= David Sacks (writer) =

Television writer and producer

David Sacks is an American television writer and producer.

==Biography==
He attended Harvard College, graduating with a degree in government in 1984. While there he began his comedy writing career as an editor of the school's humor magazine, The Harvard Lampoon. Upon graduating, Sacks moved to Los Angeles and began writing for television. For a while, he and fellow Lampoon editor Rob LaZebnik were writing partners. Their first television job was on Not Necessarily the News. Later they wrote together for the sitcoms Women in Prison and Empty Nest. Sacks was among the future The Simpsons writers who wrote for George Meyer's Army Man comedy zine in the late 1980s.
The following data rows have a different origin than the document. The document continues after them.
(* ===== verification/FrElementWp.v ===== *)
(** Reasoning about the memory of field elements: weakest preconditions of the
    statements, the representation relation [repr], and the arithmetic of
    Montgomery form the proofs of the operations share; the conversions between the
    representations as steps of such proofs; and a concrete memory, one element of each
    representation, on which the theorems are exercised. *)

From S2P Require Import Prelude Limbs Gmp FrRaw FrElement.

(** The inverse of [R] is used through its law only. *)
#[global] Opaque Rinv.

(** ** Weakest preconditions *)

Definition wp {A} (c : cmd A) (Q : A -> mem -> Prop) (m : mem) : Prop :=
  Q (result c m) (exec c m).

Lemma upd_same m p e : upd m p e p = e.
Proof. unfold upd. by rewrite decide_True. Qed.
Lemma upd_other m p p' e : p' <> p -> upd m p e p' = m p'.
Proof. intros. unfold upd. by rewrite decide_False. Qed.

Section Wp.
Context {A B : Type}.

Lemma wp_sbind (c : cmd A) (k : A -> cmd B) Q m :
  wp c (fun x => wp (k x) Q) m -> wp (sbind c k) Q m.
Proof. unfold wp, result, exec, sbind. by destruct (c m). Qed.

Lemma wp_sret (x : A) Q m : Q x m -> wp (sret x) Q m.
Proof. done. Qed.

Lemma wp_mono (c : cmd A) (Q Q' : A -> mem -> Prop) m :
  (forall x m', Q x m' -> Q' x m') -> wp c Q m -> wp c Q' m.
Proof. unfold wp. auto. Qed.
End Wp.

Lemma wp_shortOf p (Q : Z -> mem -> Prop) m : Q (shortVal (m p)) m -> wp (shortOf p) Q m.
Proof. done. Qed.
Lemma wp_typeOf p (Q : Z -> mem -> Prop) m : Q (type (m p)) m -> wp (typeOf p) Q m.
Proof. done. Qed.
Lemma wp_longOf p (Q : list Z -> mem -> Prop) m : Q (longVal (m p)) m -> wp (longOf p) Q m.
Proof. done. Qed.
Lemma wp_setShort p v (Q : unit -> mem -> Prop) m :
  Q tt (upd m p (mkFrElement v (type (m p)) (longVal (m p)))) -> wp (setShort p v) Q m.
Proof. done. Qed.
Lemma wp_setType p t (Q : unit -> mem -> Prop) m :
  Q tt (upd m p (mkFrElement (shortVal (m p)) t (longVal (m p)))) -> wp (setType p t) Q m.
Proof. done. Qed.
Lemma wp_setLong p l (Q : unit -> mem -> Prop) m :
  Q tt (upd m p (mkFrElement (shortVal (m p)) (type (m p)) l)) -> wp (setLong p l) Q m.
Proof. done. Qed.
Lemma wp_setElem p e (Q : unit -> mem -> Prop) m : Q tt (upd m p e) -> wp (setElem p e) Q m.
Proof. done. Qed.
Lemma wp_raw1 f r a (Q : unit -> mem -> Prop) m :
  Q tt (upd m r (mkFrElement (shortVal (m r)) (type (m r)) (f (longVal (m a))))) ->
  wp (raw1 f r a) Q m.
Proof. done. Qed.
Lemma wp_raw2 f r a b (Q : unit -> mem -> Prop) m :
  Q tt (upd m r (mkFrElement (shortVal (m r)) (type (m r)) (f (longVal (m a)) (longVal (m b))))) ->
  wp (raw2 f r a b) Q m.
Proof. done. Qed.

(** Reads of an updated memory. *)
Ltac mem_reads :=
  repeat first
    [ rewrite upd_same
    | rewrite upd_other by congruence ];
  cbn [shortVal type longVal].

(** Type tests on known type words are evaluated. *)
Ltac eval_types :=
  repeat match goal with
  | |- context [has ?x ?y] =>
      is_const x; is_const y; let b := eval vm_compute in (has x y) in change (has x y) with b
  | |- context [?x =? ?y] =>
      is_const x; is_const y; let b := eval vm_compute in (x =? y) in change (x =? y) with b
  end; cbn iota.

(** ** Representation *)

Section Representation.
Context {P : FieldParams}.

(** The Montgomery form of a residue. *)
Definition mont (v : Z) : Z := (v * R) mod q.

(** [repr e v]: the element [e], of any of the four types, stands for the
    canonical residue [v].  A short Montgomery element carries both its integer
    and its Montgomery form. *)
Inductive repr (e : FrElement) (v : Z) : Prop :=
| repr_short : type e = Fr_SHORT -> is_i32 (shortVal e) -> v = shortVal e mod q -> repr e v
| repr_long : type e = Fr_LONG -> rep (longVal e) v -> repr e v
| repr_shortmont : type e = Fr_SHORTMONTGOMERY -> is_i32 (shortVal e) ->
    v = shortVal e mod q -> rep (longVal e) (mont v) -> repr e v
| repr_longmont : type e = Fr_LONGMONTGOMERY -> 0 <= v < q ->
    rep (longVal e) (mont v) -> repr e v.

(** The signed reading of a residue: numbers above [half] are negative. *)
Definition signed (v : Z) : Z := if v <=? eval half then v else v - q.
End Representation.

Section RepresentationFacts.
Context {P : FieldParams} {OK : FieldOk P}.

Lemma repr_range e v : repr e v -> 0 <= v < q.
Proof.
  intros [_ _ ->|_ H|_ _ -> _|_ H _]; try apply Z.mod_pos_bound, q_pos; [|done].
  by eapply rep_range.
Qed.

Lemma rep_cast l x y : rep l x -> x = y -> rep l y.
Proof. by intros ? <-. Qed.

Lemma half_bounds : 0 <= eval half /\ 2 * eval half + 1 = q.
Proof. split; [|apply half_eq]. apply (eval_range 4), half_limbs. Qed.

Lemma half_rep : rep half (eval half).
Proof.
  pose proof half_bounds. pose proof q_bounds.
  apply rep_intro; [apply half_limbs|lia|done].
Qed.

(** The signed reading recovers a short integer. *)
Lemma signed_short s : is_i32 s -> signed (s mod q) = s.
Proof.
  intros Hs. pose proof half_bounds. pose proof q_bounds. unfold is_i32 in Hs. unfold signed.
  destruct (Z.lt_ge_cases s 0).
  - replace (s mod q) with (s + q) by (apply (Zmod_unique _ _ (-1)); lia).
    destruct (Z.leb_spec (s + q) (eval half)); lia.
  - rewrite Z.mod_small by lia. destruct (Z.leb_spec s (eval half)); lia.
Qed.

Lemma signed_range v : 0 <= v < q -> - eval half <= signed v <= eval half.
Proof.
  intros Hv. pose proof half_bounds. unfold signed.
  destruct (Z.leb_spec v (eval half)); lia.
Qed.

Lemma signed_mod v : 0 <= v < q -> signed v mod q = v.
Proof.
  intros Hv. unfold signed. destruct (v <=? eval half); [by apply Z.mod_small|].
  symmetry. apply (Zmod_unique _ _ (-1)); lia.
Qed.

(** *** Cancelling powers of [R * Rinv] *)

Lemma RRinv_eqm : Zdiv.eqm q (R * Rinv) 1.
Proof. apply Rinv_spec. Qed.

Lemma eqm_RRinv (n : nat) x y :
  Zdiv.eqm q x (y * (R * Rinv) ^ Z.of_nat n) -> Zdiv.eqm q x y.
Proof.
  intros ->. pose proof (Zpow_eqm q n _ _ RRinv_eqm) as H. cbv beta in H. rewrite H.
  rewrite Z.pow_1_l by lia. by rewrite Z.mul_1_r.
Qed.

Lemma mont_inj v w : 0 <= v < q -> 0 <= w < q -> mont v = mont w -> v = w.
Proof.
  intros Hv Hw H. apply (mod_unique_range _ _ q); [done..|].
  apply (mod_mul_cancel _ _ R Rinv); [apply Rinv_spec|exact H].
Qed.

Lemma repr_inj e v w : repr e v -> repr e w -> v = w.
Proof.
  intros [Ht _ ->|Ht H|Ht _ -> _|Ht Hv H] [Ht' _ ->|Ht' H'|Ht' _ -> _|Ht' Hw H'];
    rewrite Ht in Ht'; try discriminate Ht'; try done.
  - by rewrite <- (rep_eval _ _ H), <- (rep_eval _ _ H').
  - apply mont_inj; [done..|]. by rewrite <- (rep_eval _ _ H), <- (rep_eval _ _ H').
Qed.

Lemma repr_long_eval e v : repr e v -> type e = Fr_LONG -> eval (longVal e) = v.
Proof. intros [Ht|Ht H|Ht|Ht] E; rewrite E in Ht; try discriminate Ht. by apply rep_eval. Qed.

Lemma repr_longmont_eval e v :
  repr e v -> type e = Fr_LONGMONTGOMERY -> eval (longVal e) = mont v.
Proof. intros [Ht|Ht|Ht|Ht Hv H] E; rewrite E in Ht; try discriminate Ht. by apply rep_eval. Qed.

Lemma mont_range v : 0 <= mont v < q.
Proof. apply Z.mod_pos_bound, q_pos. Qed.
End RepresentationFacts.

(** Closes [X mod q = Y mod q] when the two sides are equal polynomials up to
    factors [R * Rinv]. *)
Ltac solve_mont :=
  unfold mont; strip_mods;
  let go n := solve [apply (eqm_RRinv n); apply (f_equal (fun x => x mod q));
                     let k := eval vm_compute in (Z.of_nat n) in change (Z.of_nat n) with k;
                     ring] in
  first [ go 0%nat | go 1%nat | go 2%nat | go 3%nat
        | symmetry; first [ go 1%nat | go 2%nat | go 3%nat ] ].

(** ** Conversions between the representations *)

(** [m'] is [m] except at [p]. *)
Definition same_except (p : loc) (m m' : mem) : Prop := forall l, l <> p -> m' l = m l.

Lemma same_except_upd p m m' e : same_except p m m' -> same_except p m (upd m' p e).
Proof. intros H l Hl. rewrite upd_other by done. by apply H. Qed.
Lemma same_except_refl p m : same_except p m m.
Proof. done. Qed.
#[export] Hint Resolve same_except_upd same_except_refl : words.

(** Reads that a frame hypothesis or an update answers. *)
Ltac mem_frames :=
  repeat first
    [ rewrite upd_same
    | rewrite upd_other by congruence
    | match goal with
      | H : same_except ?p ?m ?m' |- context [?m' ?l] => rewrite (H l) by congruence
      end ];
  cbn [shortVal type longVal].

(** One step of symbolic execution. *)
Ltac wp_step :=
  lazymatch goal with
  | |- wp (sbind _ _) _ _ => apply wp_sbind
  | |- wp (sret _) _ _ => apply wp_sret
  | |- wp (shortOf _) _ _ => apply wp_shortOf
  | |- wp (typeOf _) _ _ => apply wp_typeOf
  | |- wp (longOf _) _ _ => apply wp_longOf
  | |- wp (setShort _ _) _ _ => apply wp_setShort
  | |- wp (setType _ _) _ _ => apply wp_setType
  | |- wp (setLong _ _) _ _ => apply wp_setLong
  | |- wp (setElem _ _) _ _ => apply wp_setElem
  | |- wp (raw1 _ _ _) _ _ => apply wp_raw1
  | |- wp (raw2 _ _ _ _) _ _ => apply wp_raw2
  end; mem_frames.
Ltac wp_steps := repeat wp_step.

Section Conversions.
Context {P : FieldParams} {OK : FieldOk P} {G : Mpn} {GL : MpnLaws G}.

Lemma Fr_copy_wp r a (Q : unit -> mem -> Prop) m :
  Q tt (upd m r (m a)) -> wp (Fr_copy r a) Q m.
Proof. done. Qed.

(** A signed 64-bit integer stored as a long element. *)
Lemma setLongValue_wp r v (Q : unit -> mem -> Prop) m :
  - 2 ^ 63 <= v < 2 ^ 63 ->
  (forall m' l, same_except r m m' -> rep l (v mod q) -> m' r = mkFrElement 0 Fr_LONG l ->
     Q tt m') ->
  wp (setLongValue r v) Q m.
Proof.
  intros Hv HQ. unfold setLongValue. wp_steps.
  eapply HQ; [eauto with words|by apply Fr_rawCopyS2L_spec|by rewrite upd_same].
Qed.

Lemma i32_64 s : is_i32 s -> - 2 ^ 63 <= s < 2 ^ 63.
Proof. unfold is_i32. fold_pows. lia. Qed.

Lemma MMul_rep a b va vb :
  rep a va -> rep b vb -> rep (Fr_rawMMul a b) ((va * vb * Rinv) mod q).
Proof.
  intros Ha Hb. rewrite <- (rep_eval _ _ Ha).
  apply Fr_rawMMul_spec; [by eapply rep_limbs|done].
Qed.

(** Leaving and entering Montgomery form. *)
Lemma from_mont l v :
  rep l (mont v) -> 0 <= v < q -> rep (Fr_rawFromMontgomery l) v.
Proof.
  intros Hl Hv. eapply rep_cast; [apply Fr_rawFromMontgomery_spec; by eapply rep_limbs|].
  rewrite (rep_eval _ _ Hl). symmetry. apply mod_eq_of_range; [done|]. solve_mont.
Qed.

Lemma to_mont l v : rep l v -> rep (Fr_rawMMul l Fr_R2_longVal) (mont v).
Proof.
  intros Hl. eapply rep_cast; [apply Fr_rawMMul_spec; [by eapply rep_limbs|apply R2_rep]|].
  rewrite (rep_eval _ _ Hl). solve_mont.
Qed.

Lemma short_to_mont s :
  0 <= s < 2 ^ 32 -> rep (Fr_rawMMul1 Fr_R2_longVal (u64 s)) (mont s).
Proof.
  intros Hs. eapply rep_cast; [apply Fr_rawMMul1_spec; [apply R2_rep|apply u64_range]|].
  rewrite u64_id by word_lia. solve_mont.
Qed.

(** [Fr_toLongNormal] always leaves a long element. *)
Lemma Fr_toLongNormal_wp p a v (Q : unit -> mem -> Prop) m :
  repr (m a) v -> p <> a ->
  (forall m', same_except p m m' -> rep (longVal (m' p)) v -> type (m' p) = Fr_LONG -> Q tt m') ->
  wp (Fr_toLongNormal p a) Q m.
Proof.
  intros Ha Hpa HQ. unfold Fr_toLongNormal.
  destruct Ha as [Ht Hs ->|Ht Hl|Ht Hs -> _|Ht Hv Hl];
    wp_steps; rewrite Ht; eval_types; wp_steps.
  1,3: apply setLongValue_wp; [by apply i32_64|]; intros m' l Hm Hl E; apply HQ; by rewrite ?E.
  - apply Fr_copy_wp, HQ; mem_frames; auto with words.
  - apply HQ; mem_frames; auto with words. by apply from_mont.
Qed.

(** [Fr_toNormal] leaves a long element when given one. *)
Lemma Fr_toNormal_wp p a v (Q : unit -> mem -> Prop) m :
  repr (m a) v -> p <> a -> has (type (m a)) Fr_LONG = true ->
  (forall m', same_except p m m' -> rep (longVal (m' p)) v -> type (m' p) = Fr_LONG -> Q tt m') ->
  wp (Fr_toNormal p a) Q m.
Proof.
  intros Ha Hpa Hlong HQ. unfold Fr_toNormal.
  destruct Ha as [Ht _ _|Ht Hl|Ht _ _ _|Ht Hv Hl]; try by rewrite Ht in Hlong.
  all: wp_steps; rewrite Ht; eval_types; wp_steps.
  - apply Fr_copy_wp, HQ; mem_frames; auto with words.
  - apply HQ; mem_frames; auto with words. by apply from_mont.
Qed.

(** [Fr_toMontgomery] leaves the Montgomery form in the array, whatever the
    operand; the destination's [shortVal] is set only for long operands. *)
Lemma Fr_toMontgomery_wp p a v (Q : unit -> mem -> Prop) m :
  repr (m a) v -> p <> a ->
  (forall m', same_except p m m' -> rep (longVal (m' p)) (mont v) ->
     has (type (m' p)) Fr_MONTGOMERY = true -> Q tt m') ->
  wp (Fr_toMontgomery p a) Q m.
Proof.
  intros Ha Hpa HQ. unfold Fr_toMontgomery.
  destruct Ha as [Ht Hs ->|Ht Hl|Ht Hs -> Hl|Ht Hv Hl];
    wp_steps; rewrite Ht; eval_types; wp_steps.
  - unfold is_i32 in Hs. destruct (Z.ltb_spec (shortVal (m a)) 0); wp_steps;
      (apply HQ; mem_frames; [auto with words| |done]).
    + eapply rep_cast; [apply Fr_rawNeg_spec, short_to_mont; lia|]. solve_mont.
    + eapply rep_cast; [apply short_to_mont; lia|]. solve_mont.
  - apply HQ; mem_frames; [auto with words|by apply to_mont|done].
  - apply Fr_copy_wp, HQ; mem_frames; rewrite ?Ht; auto with words.
  - apply Fr_copy_wp, HQ; mem_frames; rewrite ?Ht; auto with words.
Qed.

(** The non-negative short operands of the bitwise operations. *)
Lemma short_to_long_wp p a v (Q : unit -> mem -> Prop) m :
  repr (m a) v -> has (type (m a)) Fr_LONG = false -> p <> a ->
  (forall m', same_except p m m' -> rep (longVal (m' p)) v -> Q tt m') ->
  wp (short_to_long p a) Q m.
Proof.
  intros Ha Hshort Hpa HQ. unfold short_to_long. wp_steps.
  assert (Hv : is_i32 (shortVal (m a)) /\ v = shortVal (m a) mod q)
    by (destruct Ha as [Ht|Ht|Ht|Ht]; rewrite Ht in Hshort; done).
  destruct Hv as [Hs Hv]. unfold is_i32 in Hs. pose proof q_bounds.
  destruct (Z.geb_spec (shortVal (m a)) 0); wp_steps.
  - apply HQ; mem_frames; [auto with words|].
    rewrite u64_id by word_lia. rewrite Hv, Z.mod_small by lia.
    apply small_rep. word_lia.
  - eapply Fr_toLongNormal_wp; eauto.
Qed.
End Conversions.

(** ** A concrete memory *)

Section Demo.
#[local] Existing Instance Fr_params.

(** Cell 0 is the short integer -5, cell 1 a long number, cell 2 the short 3 with
    its Montgomery form, cell 3 a long Montgomery number, cell 5 the short 70, the
    others are zero. *)
Definition demo_long : Z := 7 * 2 ^ 128 + 12345.
Definition demo_mont : Z := q - 4.

Definition demo_mem : mem := fun l =>
  match l with
  | Cell 0 => mkFrElement (-5) Fr_SHORT [1; 2; 3; 4]
  | Cell 1 => mkFrElement 0 Fr_LONG (of_Z 4 demo_long)
  | Cell 2 => mkFrElement 3 Fr_SHORTMONTGOMERY (of_Z 4 (mont 3))
  | Cell 3 => mkFrElement 0 Fr_LONGMONTGOMERY (of_Z 4 (mont demo_mont))
  | Cell 5 => mkFrElement 70 Fr_SHORT [0; 0; 0; 0]
  | _ => mkFrElement 0 Fr_LONG [0; 0; 0; 0]
  end.

(** Bounds and equations between closed numbers are evaluated. *)
Ltac bounds := split; [vm_compute; discriminate|vm_compute; reflexivity].

Lemma demo_0 : repr (demo_mem (Cell 0)) (q - 5).
Proof. apply repr_short; [reflexivity|bounds|vm_compute; reflexivity]. Qed.
Lemma demo_1 : repr (demo_mem (Cell 1)) demo_long.
Proof. apply repr_long; [reflexivity|]. apply rep_of_Z. bounds. Qed.
Lemma demo_2 : repr (demo_mem (Cell 2)) 3.
Proof. apply repr_shortmont; [reflexivity|bounds|vm_compute; reflexivity|]. apply rep_of_Z, mont_range. Qed.
Lemma demo_3 : repr (demo_mem (Cell 3)) demo_mont.
Proof. apply repr_longmont; [reflexivity|bounds|]. apply rep_of_Z, mont_range. Qed.
Lemma demo_4 : limbs 4 (longVal (demo_mem (Cell 4))).
Proof. by apply (limbs_replicate 4 0). Qed.
Lemma demo_5 : repr (demo_mem (Cell 5)) 70.
Proof. apply repr_short; [reflexivity|bounds|vm_compute; reflexivity]. Qed.
End Demo.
His writing and producing credits include seasons five and six on The Simpsons, for which he won an Emmy Award; 3rd Rock from the Sun, for which he received a Golden Globe Award; Malcolm in the Middle, The Tick, Pound Puppies, Regular Show, Murphy Brown, and created and executive produced Lewis Black's The Root of All Evil for Comedy Central. In 2013, Sacks produced a weekly podcast Spiritual Tools for An Outrageous World available on iTunes and Stitcher.com.

He executive produced and cowrote Nickelodeon's Pig Goat Banana Cricket with series co-creator Johnny Ryan, and as of 2016 was executive producing and showrunning TBS' original series Final Space.